Two important parts of computer hardware are the processor, which performs computations, and memory, in which programs and data are stored. A processor is also often called a central processing unit (CPU). Modern computer systems adopt a stored programming architecture: all the program instructions are stored in memory together with processed data and are executed sequentially by a processor according to the instructions.
In a traditional single processor computer, a single stream of instructions is generated from the program, and these instructions operate on a single stream of data. [10] called this arrangement a single instruction stream-single data stream (SISD) computer.
On the other hand, a parallel computer system uses several processors, and is realized as a single instruction stream-multiple data stream (SIMD) computer or a multiple instruction stream-multiple data stream (MIMD) computer. SIMD refers to a form of parallel execution in which all processors execute the same operation on different data at the same time, and is often associated with performing the same operation on every element of a vector or array. MIMD refers to parallel execution in which each processor works independently; for example, one processor might update a database file while another processor handles a graphic display.

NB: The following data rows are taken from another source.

Lemma dispatch_total_clients_ok client_id m client_socket address w :
  total_clients_ok w →
  total_clients_ok (dispatch clock client_id m client_socket address w).
Proof.
  unfold total_clients_ok, dispatch. intros Hok. world_cbn.
  repeat case_decide.
  - by rewrite register_client_eq.
  - destruct (clients w !! client_id) as [info|] eqn:Hc.
    + destruct (update_client_state_clients client_id m w info Hc) as (->&_&_&->).
      rewrite map_size_insert_Some; [done|by eexists].
    + by rewrite update_client_state_none.
  - unfold update_client_heartbeat.
    destruct (clients w !! client_id) as [info|] eqn:Hc; [|done]. cbn.
    rewrite map_size_insert_Some; [done|by eexists].
  - done.
Qed.

Lemma remove_client_total_clients_ok client_id w :
  total_clients_ok w → total_clients_ok (remove_client client_id w).
Proof.
  intros Hok. rewrite remove_client_eq.
  by destruct (clients w !! client_id).
Qed.

Lemma foldl_remove_client_inv (P : world → Prop) (l : list string) :
  (∀ client_id w, P w → P (remove_client client_id w)) →
  ∀ w, P w → P (foldl (λ w client_id, remove_client client_id w) w l).
Proof.
  intros Hstep. induction l as [|x l IH]; intros w Hw; [done|].
  cbn [foldl]. by apply IH, Hstep.
Qed.

Lemma run_op_total_clients_ok w o :
  total_clients_ok w → total_clients_ok (run_op clock w o).
Proof.
  intros Hok. destruct o as [i|cid s|cid| | | |target st|s]; cbn [run_op].
  - unfold process_inbound. rewrite process_client_message_eq. cbn [snd].
    rewrite release_one_eq. cbn zeta.
    by apply (dispatch_total_clients_ok _ _ _ _ (after_acquire w)).
  - unfold handle_client_finally.
    destruct cid as [cid|]; [destruct (truthy_str cid)|]; try done.
    by apply (remove_client_total_clients_ok cid) in Hok.
  - by apply remove_client_total_clients_ok.
  - unfold system_monitor_round. cbn [time_time].
    apply foldl_remove_client_inv; [apply remove_client_total_clients_ok | done].
  - apply (total_clients_ok_frame w);
      [apply periodic_sync_round_registry_frame | done].
  - unfold timer_fires. destruct (timers w) as [|[d []] rest]; done.
  - by rewrite emergency_override_eq.
  - done.
Qed.

(** C8: [total_clients] is the size of the registry after [__init__] and
    after every sequence of operations; [register_client] and
    [remove_client] set it to the size of the registry they leave; and an
    operation that leaves the set of registered ids as it was leaves
    [total_clients] as it was. *)
Theorem total_clients_is_registry_size (ops : list op) :
  total_clients_ok (init clock) ∧
  total_clients_ok (run clock ops) ∧
  (∀ client_id m client_socket address w,
     let w' := register_client clock client_id m client_socket address w in
     is_Some (clients w' !! client_id) ∧
     total_clients (system_state w') = size (clients w')) ∧
  (∀ client_id w,
     let w' := remove_client client_id w in
     clients w' !! client_id = None ∧
     (is_Some (clients w !! client_id) →
      total_clients (system_state w') = size (clients w'))) ∧
  (∀ w o, total_clients_ok w →
     dom (clients (run_op clock w o)) = dom (clients w) →
     total_clients (system_state (run_op clock w o)) =
       total_clients (system_state w)).
Proof.
  assert (∀ l w, total_clients_ok w → total_clients_ok (foldl (run_op clock) w l))
    as Hrun.
  { induction l as [|o l IH]; intros w Hw; [done|].
    cbn [foldl]. by apply IH, run_op_total_clients_ok. }
  split; [done|]. split; [by apply Hrun|]. split; [|split].
  - intros client_id m client_socket address w. cbn zeta.
    rewrite register_client_eq. cbn. by rewrite lookup_insert_eq.
  - intros client_id w. cbn zeta. rewrite remove_client_eq.
    destruct (clients w !! client_id) as [info|] eqn:H; cbn.
    + by rewrite lookup_delete_eq.
    + split; [done|]. by intros [? ?].
  - intros w o Hok Hdom.
    pose proof (run_op_total_clients_ok w o Hok) as Hok'.
    unfold total_clients_ok in *. rewrite Hok', Hok.
    by rewrite <- !size_dom, Hdom.
Qed.

(** ** Sessions and their connection handles *)

Lemma dispatch_handles_ok client_id m client_socket address w :
  handles_ok w → handles_ok (dispatch clock client_id m client_socket address w).
Proof.
  unfold handles_ok, dispatch. intros Hok. world_cbn.
  repeat case_decide.
  - rewrite register_client_eq. world_cbn. by rewrite !dom_insert_L, Hok.
  - destruct (clients w !! client_id) as [info|] eqn:Hc.
    + destruct (update_client_state_clients client_id m w info Hc) as (->&->&_).
      rewrite dom_insert_lookup_L; [done|by eexists].
    + by rewrite update_client_state_none.
  - unfold update_client_heartbeat.
    destruct (clients w !! client_id) as [info|] eqn:Hc; [|done]. cbn.
    rewrite dom_insert_lookup_L; [done|by eexists].
  - done.
Qed.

The fundamental software of a modern computer system is an operating system such as UNIX or Microsoft Windows. They support multiple users and multiple tasks, even on single processor systems, by adopting time-slicing mechanisms, in which a processor executes tasks cyclically. In parallel computer systems, some tasks are executed on different processors simultaneously.
The traditional computer system has a single processor (or CPU) that can access all of the memory (Fig. 8.1). Parallel computers use more than one processor simultaneously for a single calculation task. There are two simple methods to increase the number of available processors in a single system. One method is to add processors to the traditional single processor system without changing other parts. Because all the memory is shared by all processors, such systems are called shared memory systems (Fig. 8.2). An example of a shared memory system is a dual processor personal computer, where the motherboard has two sockets for CPUs. When we mount one CPU, it works as a traditional single processor system. If we mount two CPUs, both processors can access all the memory in the PC, and it works as a shared memory system. A second method is to connect traditional single processor computers by a network. This is called a distributed memory system, because the memory is used by a single processor locally and is ''distributed'' over the whole system (Fig. 8.3). An example of a distributed memory system is a network of workstations, in which each node computer works independently and communicates with the others through a network to solve a single problem.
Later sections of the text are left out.